### Task prompt:
Find every line below with the string "unfold" and pick it out.

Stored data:
══════
(** What the others do keeps the simulation: some processes are awake now. *)
Lemma sim_others x s st :
  pinv (PSys (userlock (kern x)) st) -> sim (kern x) (thr x) st -> others_ran x s ->
  exists st', pinv (PSys (userlock s) st') /\ sim s (thr x) st'.
Proof.
  intros Hinv [Hin Hout Hpids Hcode] [Hlk Hent Hap _].
  set (st' := fun q => if decide (st q = Asleep) then
    if decide (Exists (fun p => pid p = q /\ on_lock p) (procs s)) then Asleep else Woken else st q).
  exists st'. rewrite Hlk. split.
  { eapply wake_inv; [exact Hinv|]. intros q. unfold st'. repeat case_decide; auto. }
  split.
  - intros i Hi. destruct (Hin i Hi) as (p & Hp & H0 & Hst). destruct (Hent i p Hi Hp) as (p' & Hp' & Hpid & Hon).
    exists p'. rewrite Hpid. split_and!; [done|done|]. unfold st'. rewrite Hst.
    destruct (thr x i) as [|k|]; [done| |by rewrite decide_False]. cbn [status_of].
    assert (Hex : Exists (fun p0 => pid p0 = pid p /\ on_lock p0) (procs s) <-> on_lock p').
    { rewrite Exists_exists. split; [|intros; exists p'; split_and!; [by eapply list_elem_of_lookup_2|done|done]].
      intros (q & (j & Hj)%list_elem_of_lookup_1 & Hq & Hol). assert (j = i) as -> by (eapply (Hap j i q p'); [done|done|lia|congruence]).
      congruence. }
    destruct (decide (on_lock p)) as [Hp1|Hp1].
    + rewrite decide_True by done. apply decide_ext. done.
    + rewrite decide_False by done. rewrite decide_False; [done|]. intros ?. by apply Hp1, Hon.
  - intros q Hq. destruct (Hout q) as (i & p & Hp & Hpq & Hi); [unfold st' in Hq; repeat case_decide; congruence|].
    destruct (Hent i p Hi Hp) as (p' & Hp' & Hpid & _). exists i, p'. split_and!; [done|congruence|done].
  - intros i j p q Hi Hj Hp Hq He. destruct (Hin i Hi) as (p0 & Hp0 & H0 & _), (Hin j Hj) as (q0 & Hq0 & _ & _).
    destruct (Hent i p0 Hi Hp0) as (p' & Hp' & Hpid & _), (Hent j q0 Hj Hq0) as (q' & Hq' & Hqid & _).
    apply (Hpids i j p0 q0); try done. congruence.
  - intros i k p Hk Hp. assert (Hi : thr x i <> Outside) by congruence. destruct (Hin i Hi) as (p0 & Hp0 & _ & _).
    destruct (Hent i p0 Hi Hp0) as (p' & Hp' & Hpid & _). assert (p' = p) as -> by congruence.
    rewrite Hpid. by apply Hcode.
Qed.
══════
### Reply to the task:
  { eapply wake_inv; [exact Hinv|]. intros q. unfold st'. repeat case_decide; auto. }
    exists p'. rewrite Hpid. split_and!; [done|done|]. unfold st'. rewrite Hst.
  - intros q Hq. destruct (Hout q) as (i & p & Hp & Hpq & Hi); [unfold st' in Hq; repeat case_decide; congruence|].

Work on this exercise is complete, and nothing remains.